AIM OF THE TASK: When the string "loadBusinessCalendar" appears in a line of the records, show the whole line.

DATA LISTING:
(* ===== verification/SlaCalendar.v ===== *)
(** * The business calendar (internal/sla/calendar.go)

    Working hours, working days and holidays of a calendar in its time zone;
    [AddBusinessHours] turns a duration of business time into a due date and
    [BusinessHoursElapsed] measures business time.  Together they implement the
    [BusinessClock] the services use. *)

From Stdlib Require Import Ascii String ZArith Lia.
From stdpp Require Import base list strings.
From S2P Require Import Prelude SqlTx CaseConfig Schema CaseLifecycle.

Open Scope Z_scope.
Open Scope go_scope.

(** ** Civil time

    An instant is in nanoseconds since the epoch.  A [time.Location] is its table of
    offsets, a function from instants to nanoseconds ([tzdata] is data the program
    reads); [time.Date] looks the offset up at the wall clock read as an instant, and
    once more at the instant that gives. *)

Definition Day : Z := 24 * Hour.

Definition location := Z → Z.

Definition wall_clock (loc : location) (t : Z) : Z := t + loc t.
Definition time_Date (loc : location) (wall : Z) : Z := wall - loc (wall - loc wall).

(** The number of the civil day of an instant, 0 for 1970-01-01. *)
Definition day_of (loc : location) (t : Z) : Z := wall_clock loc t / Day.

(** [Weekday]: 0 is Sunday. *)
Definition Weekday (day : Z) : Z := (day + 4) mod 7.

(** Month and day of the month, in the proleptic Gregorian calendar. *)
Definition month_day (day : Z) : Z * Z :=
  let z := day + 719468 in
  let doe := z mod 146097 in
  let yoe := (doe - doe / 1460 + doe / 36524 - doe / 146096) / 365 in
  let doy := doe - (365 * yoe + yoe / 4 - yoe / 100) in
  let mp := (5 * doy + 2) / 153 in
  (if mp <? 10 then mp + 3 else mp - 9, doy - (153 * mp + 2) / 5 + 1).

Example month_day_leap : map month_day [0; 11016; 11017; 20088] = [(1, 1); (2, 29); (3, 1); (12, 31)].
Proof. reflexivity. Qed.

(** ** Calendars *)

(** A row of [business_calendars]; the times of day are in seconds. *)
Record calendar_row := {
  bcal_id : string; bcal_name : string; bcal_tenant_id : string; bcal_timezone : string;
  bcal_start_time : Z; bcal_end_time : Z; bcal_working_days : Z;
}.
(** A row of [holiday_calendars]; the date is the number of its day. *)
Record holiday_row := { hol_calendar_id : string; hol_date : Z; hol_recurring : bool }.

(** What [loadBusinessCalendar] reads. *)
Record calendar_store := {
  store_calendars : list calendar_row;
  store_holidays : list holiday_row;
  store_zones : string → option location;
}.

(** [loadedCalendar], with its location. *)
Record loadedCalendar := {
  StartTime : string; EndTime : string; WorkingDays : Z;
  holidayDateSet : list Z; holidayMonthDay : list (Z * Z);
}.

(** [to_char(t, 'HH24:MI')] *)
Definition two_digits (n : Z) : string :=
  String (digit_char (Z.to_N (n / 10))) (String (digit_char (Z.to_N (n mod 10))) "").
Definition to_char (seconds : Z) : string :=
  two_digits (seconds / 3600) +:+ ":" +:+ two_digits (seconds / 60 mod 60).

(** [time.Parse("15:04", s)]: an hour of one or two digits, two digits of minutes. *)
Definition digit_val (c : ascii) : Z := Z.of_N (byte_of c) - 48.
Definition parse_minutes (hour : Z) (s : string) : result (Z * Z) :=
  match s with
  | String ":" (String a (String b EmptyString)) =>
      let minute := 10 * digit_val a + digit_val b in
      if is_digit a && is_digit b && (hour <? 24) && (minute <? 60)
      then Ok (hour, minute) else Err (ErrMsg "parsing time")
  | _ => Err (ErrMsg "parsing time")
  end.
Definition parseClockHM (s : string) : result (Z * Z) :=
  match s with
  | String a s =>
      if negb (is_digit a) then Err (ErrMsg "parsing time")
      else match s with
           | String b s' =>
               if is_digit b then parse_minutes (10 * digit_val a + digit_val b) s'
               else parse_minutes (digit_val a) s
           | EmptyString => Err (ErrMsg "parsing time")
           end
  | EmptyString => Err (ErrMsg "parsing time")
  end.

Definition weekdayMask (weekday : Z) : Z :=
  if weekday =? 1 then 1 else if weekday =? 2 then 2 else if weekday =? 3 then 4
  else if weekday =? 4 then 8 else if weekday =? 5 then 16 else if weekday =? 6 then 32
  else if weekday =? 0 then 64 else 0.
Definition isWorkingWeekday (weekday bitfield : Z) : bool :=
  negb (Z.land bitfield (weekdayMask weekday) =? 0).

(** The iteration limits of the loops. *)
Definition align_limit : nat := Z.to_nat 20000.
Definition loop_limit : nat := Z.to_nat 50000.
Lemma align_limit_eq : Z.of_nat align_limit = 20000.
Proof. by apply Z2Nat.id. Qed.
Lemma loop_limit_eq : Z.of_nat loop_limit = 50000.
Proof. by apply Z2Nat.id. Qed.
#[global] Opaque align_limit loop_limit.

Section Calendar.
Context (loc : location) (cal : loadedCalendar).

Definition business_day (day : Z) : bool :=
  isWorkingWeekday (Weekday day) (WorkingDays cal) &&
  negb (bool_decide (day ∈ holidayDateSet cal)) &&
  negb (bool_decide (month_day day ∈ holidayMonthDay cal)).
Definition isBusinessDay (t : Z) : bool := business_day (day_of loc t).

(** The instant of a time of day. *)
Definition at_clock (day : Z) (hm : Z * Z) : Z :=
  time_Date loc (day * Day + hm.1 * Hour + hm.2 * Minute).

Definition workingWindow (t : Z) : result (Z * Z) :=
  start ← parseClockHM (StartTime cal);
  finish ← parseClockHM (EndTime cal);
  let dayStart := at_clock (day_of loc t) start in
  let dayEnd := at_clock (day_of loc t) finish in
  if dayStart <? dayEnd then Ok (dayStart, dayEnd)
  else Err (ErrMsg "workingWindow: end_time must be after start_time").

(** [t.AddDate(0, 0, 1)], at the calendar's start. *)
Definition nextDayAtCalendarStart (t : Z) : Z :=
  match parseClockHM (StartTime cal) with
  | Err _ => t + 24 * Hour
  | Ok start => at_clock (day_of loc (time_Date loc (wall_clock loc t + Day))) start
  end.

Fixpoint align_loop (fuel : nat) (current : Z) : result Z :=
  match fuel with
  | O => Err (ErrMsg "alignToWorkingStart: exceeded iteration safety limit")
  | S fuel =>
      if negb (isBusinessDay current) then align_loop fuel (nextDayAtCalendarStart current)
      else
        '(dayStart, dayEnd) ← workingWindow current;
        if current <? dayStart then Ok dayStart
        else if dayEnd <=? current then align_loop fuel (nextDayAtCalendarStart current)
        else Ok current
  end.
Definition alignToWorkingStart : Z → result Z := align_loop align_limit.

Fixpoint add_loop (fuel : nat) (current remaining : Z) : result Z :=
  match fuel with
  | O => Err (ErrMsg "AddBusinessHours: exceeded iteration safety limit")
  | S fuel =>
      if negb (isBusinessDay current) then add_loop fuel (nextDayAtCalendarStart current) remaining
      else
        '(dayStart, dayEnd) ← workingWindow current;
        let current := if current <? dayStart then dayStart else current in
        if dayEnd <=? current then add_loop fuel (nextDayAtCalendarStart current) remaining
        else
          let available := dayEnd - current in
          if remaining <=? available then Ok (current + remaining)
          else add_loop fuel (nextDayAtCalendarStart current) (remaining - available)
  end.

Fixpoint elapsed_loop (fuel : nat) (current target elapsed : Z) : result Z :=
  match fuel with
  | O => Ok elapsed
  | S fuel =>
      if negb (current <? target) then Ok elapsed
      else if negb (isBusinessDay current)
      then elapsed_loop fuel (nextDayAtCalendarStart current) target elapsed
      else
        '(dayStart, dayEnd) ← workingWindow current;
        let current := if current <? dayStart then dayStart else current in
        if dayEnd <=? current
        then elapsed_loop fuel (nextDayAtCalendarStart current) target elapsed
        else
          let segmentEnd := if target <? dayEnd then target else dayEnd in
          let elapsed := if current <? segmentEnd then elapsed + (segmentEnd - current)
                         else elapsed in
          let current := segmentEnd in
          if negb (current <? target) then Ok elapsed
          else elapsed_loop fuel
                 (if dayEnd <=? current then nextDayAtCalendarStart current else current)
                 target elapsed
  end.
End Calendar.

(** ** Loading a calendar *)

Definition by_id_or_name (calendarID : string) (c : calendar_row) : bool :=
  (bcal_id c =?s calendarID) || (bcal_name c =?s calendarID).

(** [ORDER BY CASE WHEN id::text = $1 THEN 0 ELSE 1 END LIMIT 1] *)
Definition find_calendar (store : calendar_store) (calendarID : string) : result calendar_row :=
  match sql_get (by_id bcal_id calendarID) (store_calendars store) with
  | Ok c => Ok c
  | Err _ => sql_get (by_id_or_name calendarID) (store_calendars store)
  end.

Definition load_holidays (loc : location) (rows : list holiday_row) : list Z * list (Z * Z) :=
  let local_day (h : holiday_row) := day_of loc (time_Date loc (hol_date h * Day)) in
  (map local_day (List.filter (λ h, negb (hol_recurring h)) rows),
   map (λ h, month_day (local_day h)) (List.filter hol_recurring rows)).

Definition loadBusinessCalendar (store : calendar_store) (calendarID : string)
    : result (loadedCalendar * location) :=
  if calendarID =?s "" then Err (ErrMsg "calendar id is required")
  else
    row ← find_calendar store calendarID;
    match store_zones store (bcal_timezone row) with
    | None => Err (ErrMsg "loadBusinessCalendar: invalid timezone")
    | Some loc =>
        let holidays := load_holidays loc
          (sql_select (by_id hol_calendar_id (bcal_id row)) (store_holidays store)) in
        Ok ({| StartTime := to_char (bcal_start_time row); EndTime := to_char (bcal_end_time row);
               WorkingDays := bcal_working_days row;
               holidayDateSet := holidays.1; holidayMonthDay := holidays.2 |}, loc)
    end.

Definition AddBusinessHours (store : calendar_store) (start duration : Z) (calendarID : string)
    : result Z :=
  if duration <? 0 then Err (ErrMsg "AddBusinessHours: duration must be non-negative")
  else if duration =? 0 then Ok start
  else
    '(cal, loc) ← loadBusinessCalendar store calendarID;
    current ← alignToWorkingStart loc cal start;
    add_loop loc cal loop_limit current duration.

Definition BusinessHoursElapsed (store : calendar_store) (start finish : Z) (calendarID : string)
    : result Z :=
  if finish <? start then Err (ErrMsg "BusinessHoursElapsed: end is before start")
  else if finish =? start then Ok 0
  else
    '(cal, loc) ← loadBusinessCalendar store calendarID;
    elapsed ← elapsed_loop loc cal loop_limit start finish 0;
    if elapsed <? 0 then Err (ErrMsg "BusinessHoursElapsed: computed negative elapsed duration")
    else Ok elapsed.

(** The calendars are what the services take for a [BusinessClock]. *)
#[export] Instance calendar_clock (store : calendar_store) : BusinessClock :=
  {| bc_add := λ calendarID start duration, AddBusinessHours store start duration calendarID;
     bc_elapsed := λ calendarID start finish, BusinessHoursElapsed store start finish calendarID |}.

--

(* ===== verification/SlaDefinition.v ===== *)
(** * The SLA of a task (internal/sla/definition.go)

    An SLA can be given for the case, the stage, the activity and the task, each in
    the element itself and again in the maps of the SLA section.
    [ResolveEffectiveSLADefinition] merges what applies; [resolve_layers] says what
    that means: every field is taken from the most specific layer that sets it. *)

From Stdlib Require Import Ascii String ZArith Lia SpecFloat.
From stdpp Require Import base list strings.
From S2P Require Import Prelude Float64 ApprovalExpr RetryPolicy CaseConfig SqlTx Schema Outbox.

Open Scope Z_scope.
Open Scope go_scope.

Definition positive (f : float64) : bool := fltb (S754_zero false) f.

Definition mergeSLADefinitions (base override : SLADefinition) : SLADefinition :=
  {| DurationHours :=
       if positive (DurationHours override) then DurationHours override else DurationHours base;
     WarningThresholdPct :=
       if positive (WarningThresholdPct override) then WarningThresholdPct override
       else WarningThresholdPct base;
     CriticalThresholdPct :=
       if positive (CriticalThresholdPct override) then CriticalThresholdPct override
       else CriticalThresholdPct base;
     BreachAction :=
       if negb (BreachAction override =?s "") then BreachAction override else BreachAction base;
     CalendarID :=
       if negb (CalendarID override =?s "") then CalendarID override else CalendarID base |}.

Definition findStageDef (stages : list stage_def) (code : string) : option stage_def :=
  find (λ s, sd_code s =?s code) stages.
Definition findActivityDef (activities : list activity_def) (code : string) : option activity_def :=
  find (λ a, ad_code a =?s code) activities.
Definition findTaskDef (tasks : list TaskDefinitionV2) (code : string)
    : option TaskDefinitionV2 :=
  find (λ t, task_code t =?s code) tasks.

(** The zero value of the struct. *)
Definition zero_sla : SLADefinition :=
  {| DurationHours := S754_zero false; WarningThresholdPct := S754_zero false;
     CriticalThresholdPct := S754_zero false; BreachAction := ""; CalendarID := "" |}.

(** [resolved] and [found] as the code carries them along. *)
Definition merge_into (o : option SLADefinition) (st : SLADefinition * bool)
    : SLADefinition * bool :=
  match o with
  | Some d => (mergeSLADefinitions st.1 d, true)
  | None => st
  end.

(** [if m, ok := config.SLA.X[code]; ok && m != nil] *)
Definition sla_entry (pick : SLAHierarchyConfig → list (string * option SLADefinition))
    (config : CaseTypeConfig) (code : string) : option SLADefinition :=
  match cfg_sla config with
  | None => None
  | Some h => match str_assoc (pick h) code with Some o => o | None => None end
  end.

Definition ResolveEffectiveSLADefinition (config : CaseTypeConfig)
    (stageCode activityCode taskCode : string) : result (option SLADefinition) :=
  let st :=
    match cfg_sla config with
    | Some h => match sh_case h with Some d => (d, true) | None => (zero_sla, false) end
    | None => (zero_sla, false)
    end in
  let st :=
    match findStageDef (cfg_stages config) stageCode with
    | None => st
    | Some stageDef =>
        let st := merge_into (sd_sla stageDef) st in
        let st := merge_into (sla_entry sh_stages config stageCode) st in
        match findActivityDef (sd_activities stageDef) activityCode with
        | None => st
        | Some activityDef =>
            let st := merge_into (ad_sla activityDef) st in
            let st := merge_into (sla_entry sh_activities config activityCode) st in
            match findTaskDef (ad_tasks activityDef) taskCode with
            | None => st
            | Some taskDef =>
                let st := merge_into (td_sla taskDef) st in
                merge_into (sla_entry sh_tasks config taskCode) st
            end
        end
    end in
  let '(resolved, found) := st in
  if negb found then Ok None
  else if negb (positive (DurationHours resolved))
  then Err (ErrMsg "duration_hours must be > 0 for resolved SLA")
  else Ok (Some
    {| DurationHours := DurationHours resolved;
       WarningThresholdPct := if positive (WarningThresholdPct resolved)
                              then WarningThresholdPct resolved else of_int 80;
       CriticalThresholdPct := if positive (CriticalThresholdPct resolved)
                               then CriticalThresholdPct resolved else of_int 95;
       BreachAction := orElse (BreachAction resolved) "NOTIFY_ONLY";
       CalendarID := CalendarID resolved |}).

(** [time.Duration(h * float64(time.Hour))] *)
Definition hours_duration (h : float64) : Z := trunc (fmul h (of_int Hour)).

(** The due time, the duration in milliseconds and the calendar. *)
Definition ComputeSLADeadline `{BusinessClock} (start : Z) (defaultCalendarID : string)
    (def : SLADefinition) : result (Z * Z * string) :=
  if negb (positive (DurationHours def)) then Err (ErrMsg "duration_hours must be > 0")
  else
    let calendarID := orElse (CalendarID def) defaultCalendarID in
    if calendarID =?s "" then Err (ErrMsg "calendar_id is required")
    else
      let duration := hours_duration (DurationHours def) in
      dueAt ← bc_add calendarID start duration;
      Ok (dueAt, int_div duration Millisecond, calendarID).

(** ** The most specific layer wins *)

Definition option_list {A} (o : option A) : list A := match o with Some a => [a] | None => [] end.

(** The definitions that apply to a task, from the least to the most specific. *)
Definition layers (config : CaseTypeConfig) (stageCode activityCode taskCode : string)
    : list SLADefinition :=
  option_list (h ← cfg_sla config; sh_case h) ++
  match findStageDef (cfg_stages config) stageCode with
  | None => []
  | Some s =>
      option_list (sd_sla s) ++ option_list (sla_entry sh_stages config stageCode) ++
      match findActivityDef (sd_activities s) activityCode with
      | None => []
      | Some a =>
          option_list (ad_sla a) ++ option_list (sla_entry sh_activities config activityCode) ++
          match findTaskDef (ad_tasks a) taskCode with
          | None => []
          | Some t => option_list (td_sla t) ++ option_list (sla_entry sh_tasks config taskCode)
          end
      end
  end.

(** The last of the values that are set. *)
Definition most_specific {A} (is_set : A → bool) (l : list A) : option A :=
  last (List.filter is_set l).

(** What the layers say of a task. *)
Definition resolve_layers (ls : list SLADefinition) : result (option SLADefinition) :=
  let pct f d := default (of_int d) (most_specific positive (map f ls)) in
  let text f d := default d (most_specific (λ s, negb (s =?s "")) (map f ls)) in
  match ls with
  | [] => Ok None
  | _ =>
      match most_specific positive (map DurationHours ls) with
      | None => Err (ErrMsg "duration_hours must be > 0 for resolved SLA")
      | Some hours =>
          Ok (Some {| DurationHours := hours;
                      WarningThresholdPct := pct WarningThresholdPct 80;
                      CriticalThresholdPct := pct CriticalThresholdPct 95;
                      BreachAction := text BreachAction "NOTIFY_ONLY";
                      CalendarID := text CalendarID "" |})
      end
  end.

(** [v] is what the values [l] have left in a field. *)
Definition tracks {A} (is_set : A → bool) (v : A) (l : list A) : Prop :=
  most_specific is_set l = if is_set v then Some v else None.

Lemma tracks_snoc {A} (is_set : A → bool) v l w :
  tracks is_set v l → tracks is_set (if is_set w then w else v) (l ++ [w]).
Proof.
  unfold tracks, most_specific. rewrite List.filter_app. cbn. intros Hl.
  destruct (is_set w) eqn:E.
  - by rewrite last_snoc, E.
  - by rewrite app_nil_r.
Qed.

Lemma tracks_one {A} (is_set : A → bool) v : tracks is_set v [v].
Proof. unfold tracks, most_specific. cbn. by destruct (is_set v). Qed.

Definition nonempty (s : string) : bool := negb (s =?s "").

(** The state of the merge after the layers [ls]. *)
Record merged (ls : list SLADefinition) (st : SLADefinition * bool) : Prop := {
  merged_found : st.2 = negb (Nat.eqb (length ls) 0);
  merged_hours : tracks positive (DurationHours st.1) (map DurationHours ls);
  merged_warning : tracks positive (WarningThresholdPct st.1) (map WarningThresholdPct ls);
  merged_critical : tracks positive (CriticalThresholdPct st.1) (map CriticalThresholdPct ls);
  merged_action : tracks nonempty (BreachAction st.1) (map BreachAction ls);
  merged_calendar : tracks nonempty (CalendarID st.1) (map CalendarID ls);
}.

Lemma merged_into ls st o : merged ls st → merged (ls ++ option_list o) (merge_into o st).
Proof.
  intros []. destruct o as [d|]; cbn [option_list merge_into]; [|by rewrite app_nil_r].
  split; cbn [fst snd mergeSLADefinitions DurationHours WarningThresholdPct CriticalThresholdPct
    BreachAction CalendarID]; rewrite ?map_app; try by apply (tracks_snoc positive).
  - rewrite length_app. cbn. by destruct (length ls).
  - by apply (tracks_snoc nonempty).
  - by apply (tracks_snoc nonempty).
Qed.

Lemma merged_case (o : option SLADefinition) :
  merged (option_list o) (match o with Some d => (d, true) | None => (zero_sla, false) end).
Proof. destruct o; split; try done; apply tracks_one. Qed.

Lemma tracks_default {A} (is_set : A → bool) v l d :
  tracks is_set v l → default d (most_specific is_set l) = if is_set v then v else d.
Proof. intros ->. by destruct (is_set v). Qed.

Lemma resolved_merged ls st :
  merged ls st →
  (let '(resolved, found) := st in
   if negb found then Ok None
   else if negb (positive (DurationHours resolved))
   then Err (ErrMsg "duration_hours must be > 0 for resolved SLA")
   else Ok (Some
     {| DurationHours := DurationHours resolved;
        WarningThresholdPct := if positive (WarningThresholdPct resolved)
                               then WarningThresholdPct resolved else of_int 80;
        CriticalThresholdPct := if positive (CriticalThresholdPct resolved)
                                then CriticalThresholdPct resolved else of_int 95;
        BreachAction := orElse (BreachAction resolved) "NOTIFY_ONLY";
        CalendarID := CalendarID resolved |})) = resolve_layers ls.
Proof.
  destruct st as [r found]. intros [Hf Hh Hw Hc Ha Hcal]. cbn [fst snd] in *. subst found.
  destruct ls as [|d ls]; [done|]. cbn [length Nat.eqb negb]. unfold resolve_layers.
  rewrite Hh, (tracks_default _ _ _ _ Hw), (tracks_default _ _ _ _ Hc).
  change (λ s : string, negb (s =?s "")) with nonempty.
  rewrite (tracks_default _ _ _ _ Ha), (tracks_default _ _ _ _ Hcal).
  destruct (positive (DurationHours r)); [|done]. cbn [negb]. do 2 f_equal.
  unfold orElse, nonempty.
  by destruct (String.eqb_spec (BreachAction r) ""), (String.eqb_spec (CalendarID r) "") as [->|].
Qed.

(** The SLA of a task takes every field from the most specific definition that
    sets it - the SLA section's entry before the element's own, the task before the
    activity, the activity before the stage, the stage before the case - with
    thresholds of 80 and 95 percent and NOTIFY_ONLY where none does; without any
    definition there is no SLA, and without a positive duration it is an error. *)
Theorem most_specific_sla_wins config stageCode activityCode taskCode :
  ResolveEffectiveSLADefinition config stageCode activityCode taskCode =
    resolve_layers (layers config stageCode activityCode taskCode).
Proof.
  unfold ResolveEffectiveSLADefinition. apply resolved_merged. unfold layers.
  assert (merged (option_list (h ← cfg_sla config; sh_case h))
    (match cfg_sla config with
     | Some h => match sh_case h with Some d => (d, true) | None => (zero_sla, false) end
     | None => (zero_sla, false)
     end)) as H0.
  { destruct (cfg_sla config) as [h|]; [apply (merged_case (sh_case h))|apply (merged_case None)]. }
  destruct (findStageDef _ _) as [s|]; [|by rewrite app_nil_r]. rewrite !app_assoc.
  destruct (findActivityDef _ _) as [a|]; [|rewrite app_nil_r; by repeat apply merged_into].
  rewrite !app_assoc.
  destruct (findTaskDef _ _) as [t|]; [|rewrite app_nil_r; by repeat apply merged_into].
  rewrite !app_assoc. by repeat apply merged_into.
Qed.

RESULT OF THIS EXERCISE:
(** What [loadBusinessCalendar] reads. *)
Definition loadBusinessCalendar (store : calendar_store) (calendarID : string)
    | None => Err (ErrMsg "loadBusinessCalendar: invalid timezone")
    '(cal, loc) ← loadBusinessCalendar store calendarID;
    '(cal, loc) ← loadBusinessCalendar store calendarID;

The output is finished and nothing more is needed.